# hydroconquest - blue or black



## TimeSeeker

What do you guys prefer and why?

I love the black dial, but my local AD says they sell both colors equally.


----------



## Nikos

Could you post or link some pics? I couldn't find a photo of a blue one on the sponsor's site (I probably missed it).


----------



## TimeSeeker

sure, here they are:


----------



## hammy86

I would say black. Im kinda tired of blue divers.


----------



## jporos

*Saw the black...*

during the holiday shopping season in Atlanta. Nice watch.


----------



## Roger Federer

I prefer blue but black is nice too. Last year I had both (black and blue) and then I sell them, they have an excelent relation between price-quality, would buy it again :-!

Regards,


----------



## ugly

I have the black and I love it. :-!


----------



## Nikos

At the shore or near the water, I'd take the blue. For everything else, I like the black.


----------



## hammy86

Are these only shipped with bracelets? Or can you buy one with rubber strap?


----------



## TimeSeeker

hammy86 said:


> Are these only shipped with bracelets? Or can you buy one with rubber strap?


Some Hydroconquest chronos come w a rubber strap.
it uses 21mm lugs, so its kind of hard to get replacement straps.


----------



## hammy86

Can the same rubbers be order for this one? Do the chronos also have 21mm lugs?


----------



## TimeSeeker

hammy86 said:


> Can the same rubbers be order for this one? Do the chronos also have 21mm lugs?


They all have the unusual lug size.
Here is a pic of the chrono.


----------



## hammy86

The bracelet looks better.

Anyway, on this review video, the guy says that the blue model is discontinued.


----------



## TimeSeeker

hammy86 said:


> The bracelet looks better.
> 
> Anyway, on this review video, the guy says that the blue model is discontinued.


They are readily available in quiet a few local ADs, so I doubt it has been discontinued.


----------



## hammy86

http://www.longines.com/watches/longines-hydroconquest/L3.642.4.56.6

Cant find the blue on this site. Only a "golden-blue".
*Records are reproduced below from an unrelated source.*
Record Shard (B : Type) := MkShard {
  store : gmap nat B;               (* the buckets by address *)
  next : nat;                       (* the next free address *)
  keys : gmap string nat;           (* map[string]*bucket *)
  expirations : list nat            (* bucketExpiryHeap: []*bucket *)
}.
Arguments MkShard {B}.
Arguments store {B}.
Arguments next {B}.
Arguments keys {B}.
Arguments expirations {B}.

Definition set_heap {B} (s : Shard B) (st : gmap nat B) (ex : list nat) : Shard B :=
  MkShard st (next s) (keys s) ex.

Definition empty_shard {B} : Shard B := MkShard ∅ 0 ∅ [].

(** ** The methods of bucketExpiryHeap *)

Section Methods.
Context {B : Type} `{Bucket B}.

Definition bucket_at (s : Shard B) (i : nat) : option B :=
  expirations s !! i ≫= fun l => store s !! l.

Definition heap_less (s : Shard B) (i j : nat) : bool :=
  match bucket_at s i, bucket_at s j with
  | Some a, Some b => bk_rank a <? bk_rank b
  | _, _ => false
  end.

(** [h[i], h[j] = h[j], h[i]; h[i].heapIndex = i; h[j].heapIndex = j]. *)
Definition heap_swap (s : Shard B) (i j : nat) : Shard B :=
  match expirations s !! i, expirations s !! j with
  | Some li, Some lj =>
      set_heap s
        (alter (bk_set_index (Z.of_nat j)) li (alter (bk_set_index (Z.of_nat i)) lj (store s)))
        (<[j := li]> (<[i := lj]> (expirations s)))
  | _, _ => s
  end.

Definition heap_push (s : Shard B) (l : nat) : Shard B :=
  set_heap s (alter (bk_set_index (Z.of_nat (length (expirations s)))) l (store s))
    (expirations s ++ [l]).

Definition heap_pop (s : Shard B) : Shard B * option nat :=
  match last (expirations s) with
  | Some l =>
      (set_heap s (alter (bk_set_index (-1)) l (store s)) (removelast (expirations s)), Some l)
  | None => (s, None)
  end.

#[export] Instance shard_heap : HeapInterface (Shard B) nat := {
  Len s := length (expirations s);
  Less := heap_less;
  Swap := heap_swap;
  HPush := heap_push;
  HPop := heap_pop
}.

(** *** The composite operations of the limiters *)

(** [b = &bucket{...}; keys[key] = b; heap.Push(&expirations, b)]. *)
Definition insert_bucket (s : Shard B) (b : B) : Shard B :=
  let l := next s in
  heap_Push (MkShard (<[l := b]> (store s)) (S l) (<[bk_key b := l]> (keys s)) (expirations s)) l.

(** Assign the fields of a bucket in place. *)
Definition write_bucket (s : Shard B) (l : nat) (f : B -> B) : Shard B :=
  set_heap s (alter f l (store s)) (expirations s).

(** [b.f = ...; heap.Fix(&expirations, b.heapIndex)]. *)
Definition renew_bucket (s : Shard B) (l : nat) (f : B -> B) : Shard B :=
  match store s !! l with
  | Some b => heap_Fix (write_bucket s l f) (Z.to_nat (bk_index b))
  | None => s
  end.

(** [heap.Pop(&expirations); delete(keys, b.key)] for the bucket [b] at the root. *)
Definition drop_root (s : Shard B) (b : B) : Shard B :=
  let '(s', _) := heap_Pop s in
  MkShard (store s') (next s') (delete (bk_key b) (keys s')) (expirations s').

(** The bounded clean-up loop: at most [n] due buckets, oldest first. *)
Fixpoint expire (due : B -> bool) (n : nat) (s : Shard B) : Shard B :=
  match n with
  | O => s
  | S k =>
      match bucket_at s 0 with
      | None => s
      | Some b => if negb (due b) then s else expire due k (drop_root s b)
      end
  end.

(** What a caller can observe of a key: its bucket, without the position. *)
Definition erase (b : B) : B := bk_set_index 0 b.
Definition find_bucket (s : Shard B) (k : string) : option B :=
  keys s !! k ≫= fun l => erase <$> store s !! l.

(** ** The invariant *)

Record wf (s : Shard B) : Prop := {
  wf_arr i l : expirations s !! i = Some l ->
    exists b, store s !! l = Some b /\ bk_index b = Z.of_nat i /\ keys s !! bk_key b = Some l;
  wf_keys k l : keys s !! k = Some l ->
    (l ∈ expirations s) /\ exists b, store s !! l = Some b /\ bk_key b = k;
  wf_next l b : store s !! l = Some b -> (l < next s)%nat
}.

Definition rank_at (s : Shard B) (i : nat) : Z :=
  match bucket_at s i with Some b => bk_rank b | None => 0 end.

Definition inv (s : Shard B) : Prop :=
  wf s /\ heap_order (rank_at s) (length (expirations s)).
End Methods.

(** ** The heap laws hold for shards *)

Section Laws.
Context {B : Type} `{Bucket B}.
Implicit Types s : Shard B.

Lemma wf_nodup s i j l :
  wf s -> expirations s !! i = Some l -> expirations s !! j = Some l -> i = j.
Proof.
  intros W Hi Hj. destruct (wf_arr s W i l Hi) as (b & Hb & Hx & _).
  destruct (wf_arr s W j l Hj) as (b' & Hb' & Hy & _). simplify_eq. lia.
Qed.

Lemma swap_lookup s i j li lj k :
  expirations s !! i = Some li -> expirations s !! j = Some lj ->
  expirations (heap_swap s i j) !! k = expirations s !! transpose i j k.
Proof.
  intros Hi Hj. unfold heap_swap. rewrite Hi, Hj. simpl. unfold transpose.
  pose proof (lookup_lt_Some _ _ _ Hi). pose proof (lookup_lt_Some _ _ _ Hj).
  destruct (Nat.eqb_spec k i) as [->|Hki].
  - destruct (decide (i = j)) as [->|Hne].
    + rewrite list_lookup_insert_eq; [congruence|by rewrite length_insert].
    + rewrite list_lookup_insert_ne by done. by rewrite list_lookup_insert_eq.
  - destruct (Nat.eqb_spec k j) as [->|Hkj].
    + rewrite list_lookup_insert_eq; [done|by rewrite length_insert].
    + by rewrite !list_lookup_insert_ne.
Qed.

Lemma swap_store s i j l :
  erase <$> store (heap_swap s i j) !! l = erase <$> store s !! l.
Proof.
  unfold heap_swap. destruct (expirations s !! i) as [li|]; [|done].
  destruct (expirations s !! j) as [lj|]; [|done]. simpl.
  rewrite !lookup_alter. unfold erase.
  repeat case_decide; subst; destruct (store s !! _); simpl; repeat rewrite bk_set_set; done.
Qed.

Lemma erase_rank (o o' : option B) :
  erase <$> o = erase <$> o' -> bk_rank <$> o = bk_rank <$> o'.
Proof.
  intros E. apply (f_equal (fmap bk_rank)) in E. rewrite <- !option_fmap_compose in E.
  destruct o, o'; simpl in *; unfold compose, erase in E;
    repeat rewrite bk_rank_set in E; done.
Qed.

Lemma erase_some (o : option B) b :
  erase <$> o = Some b -> exists b', o = Some b' /\ bk_key b' = bk_key b /\ bk_rank b' = bk_rank b.
Proof.
  destruct o as [b'|]; simpl; [|done]. intros [= <-]. exists b'.
  unfold erase. by rewrite bk_key_set, bk_rank_set.
Qed.

Lemma swap_index s i j li lj l b' :
  expirations s !! i = Some li -> expirations s !! j = Some lj ->
  store (heap_swap s i j) !! l = Some b' ->
  exists b, store s !! l = Some b /\ bk_key b' = bk_key b /\
    bk_index b' = (if decide (l = li) then Z.of_nat j
                   else if decide (l = lj) then Z.of_nat i else bk_index b).
Proof.
  intros Hi Hj. unfold heap_swap. rewrite Hi, Hj. simpl. rewrite !lookup_alter.
  repeat case_decide; subst;
    destruct (store s !! _) as [b|]; simpl; try done; intros [= <-]; exists b;
    repeat rewrite bk_key_set; rewrite ?bk_index_set; done.
Qed.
If your local AD have someone they haven't sold out, then you should hurry if you want the blue one.


----------



## naihet

TimeSeeker said:


> What do you guys prefer and why?
> 
> I love the black dial,


Black... very handsome and austere. 
Great to see the Longines forum up :-!


----------



## hammy86

naihet said:


> Black... very handsome and austere.
> Great to see the Longines forum up :-!


Beautiful!

Do you have more photos? Perhaps a wristshot?


----------



## kiwidj

naihet said:


>


Nice one, mate. What a beaut! :-!


----------



## LFCJari37

Can I suggest silver?|>


----------



## AIKO

I kind of like the blue better. Congrats on getting the forum up!


----------



## BaCaitlin

the black is nice. the black admiral is nice too..


----------



## Riker

Hmmmm, depends on your situation. Blue for a sport orientation or black for business/formal...


----------



## gabaj

that silver hydro is really nice.

Between black and blue, I would go for the black.


----------



## sixtysix

I like the black as well, I tried one on a month ago and really like it!!


----------



## thsiao

I'd go with blue... matches well with the "hydro" theme. My fiancee got me a blue faced TAG aquaracer and I absolutely love it.


----------



## Eurosport

actual pix and the youtube video looks great, stock pix horrible! they would sell more if they'd have better pix/vids :-!


----------



## acello27

I bought the blue 2 years ago. It's gorgeous. But, there was no black available to compare it to. Good luck.
Still don't know why I sold it. Stupidity?
I would take the advice of how you dress as others have stated.
Blue is great with jeans, etc...
If I had a black or gray suit on - black Hydro. Or silver? Now I'm confused : )


----------



## european.aristocrat

get what you like. blue is more casual.


----------



## youcannotbeserious

LFCJari37 said:


> Can I suggest silver?|>


Would you be willing to post more pictures. Thanks.


----------



## 1watchaholic

Black!!


----------



## underpar

Can anyone tell me if the bracelet on the watch in question has micro adjustments on the clasp? Thanks


----------



## naihet

underpar said:


> Can anyone tell me if the bracelet on the watch in question has micro adjustments on the clasp? Thanks


indeed it does...three micro adjustment holes on the clasp. They are quite close together however.


----------



## underpar

I am about to pull the trigger on the black myself, however I am new to the brand. These are very affordable for a swiss piece. Would you guys say the quality is just as good as say Tag or maybe Oris?


----------



## youcannotbeserious

underpar said:


> I am about to pull the trigger on the black myself, however I am new to the brand. These are very affordable for a swiss piece. Would you guys say the quality is just as good as say Tag or maybe Oris?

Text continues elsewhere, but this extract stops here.